The timeline of this research likely spans several years, beginning with initial hypotheses about DNA organization and its role in disease, followed by extensive experimental design, data collection, and rigorous analysis. The validation of findings in patient-derived glioblastoma cells, and subsequent cross-referencing with data from other cancer types, demonstrates a systematic and comprehensive approach.
While specific reactions from other institutions or patient advocacy groups are not detailed in the initial report, the findings are expected to generate significant interest and discussion within the cancer research community. Leading oncologists and geneticists will likely scrutinize the methodology and findings, potentially initiating similar lines of inquiry at other research centers. Patient advocacy groups, often at the forefront of seeking innovative treatments, will likely view these findings with cautious optimism, recognizing the long road from preclinical research to clinical application.
The study’s contribution lies in its ability to connect fundamental principles of molecular biology—DNA structure and packaging—to the complex pathology of cancer.

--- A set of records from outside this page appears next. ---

(** A [func() hash.Hash]: every call gives a fresh, empty hash. *)
Definition hash_factory : Type := unit -> hash_Hash.

Definition factory_of (alg : list byte -> list byte) : hash_factory :=
  fun _ => mkHash alg [].

(** ** [crypto/sha256] *)

Module sha256.

(** The constants of FIPS 180-4 are fractional parts of roots of the
    first primes, 32 bits each. *)
Definition is_prime (n : Z) : bool :=
  forallb (fun d => negb (n mod Z.of_nat d =? 0)) (seq 2 (Z.to_nat n - 2)).

Definition primes (count : nat) : list Z :=
  firstn count (filter is_prime (map Z.of_nat (seq 2 310))).

(** The largest [r] in [lo, hi) with [r^3 <= n], by bisection. *)
Fixpoint cube_root (steps : nat) (n lo hi : Z) : Z :=
  match steps with
  | O => lo
  | S steps' =>
      let mid := (lo + hi) / 2 in
      if mid * mid * mid <=? n
      then cube_root steps' n mid hi
      else cube_root steps' n lo mid
  end.

(** Cube roots of the first 64 primes. *)
Definition K : list Z :=
  Eval vm_compute in
    map (fun q => uint32.wrap (cube_root 40 (q * 2 ^ 96) 0 (2 ^ 36)))
        (primes 64).

(** Square roots of the first 8 primes. *)
Definition init : list Z :=
  Eval vm_compute in
    map (fun q => uint32.wrap (Z.sqrt (q * 2 ^ 64))) (primes 8).

Definition rotr (n x : Z) : Z :=
  Z.lor (Z.shiftr x n) (uint32.wrap (Z.shiftl x (32 - n))).

Definition Ch (x y z : Z) : Z :=
  Z.lxor (Z.land x y) (Z.land (Z.lxor x 0xffffffff) z).
Definition Maj (x y z : Z) : Z :=
  Z.lxor (Z.lxor (Z.land x y) (Z.land x z)) (Z.land y z).
Definition bsig0 (x : Z) : Z :=
  Z.lxor (Z.lxor (rotr 2 x) (rotr 13 x)) (rotr 22 x).
Definition bsig1 (x : Z) : Z :=
  Z.lxor (Z.lxor (rotr 6 x) (rotr 11 x)) (rotr 25 x).
Definition ssig0 (x : Z) : Z :=
  Z.lxor (Z.lxor (rotr 7 x) (rotr 18 x)) (Z.shiftr x 3).
Definition ssig1 (x : Z) : Z :=
  Z.lxor (Z.lxor (rotr 17 x) (rotr 19 x)) (Z.shiftr x 10).

(** Padding: a [0x80] byte, zeros up to 56 modulo 64, and the length in
    bits as a big-endian 64-bit integer. *)
Definition be_bytes (width : nat) (z : Z) : list byte :=
  map (fun k => bytes.of_Z (Z.shiftr z (8 * Z.of_nat k))) (rev (seq 0 width)).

By demonstrating that the physical arrangement of genes can profoundly influence cellular behavior and contribute to malignancy, the Weill Cornell Medicine team has opened a critical new frontier in the fight against cancer, offering a glimmer of hope for more effective treatments for diseases like glioblastoma. The future of cancer therapy may well involve not just understanding what genes are mutated, but how they are spatially orchestrated within the cellular nucleus.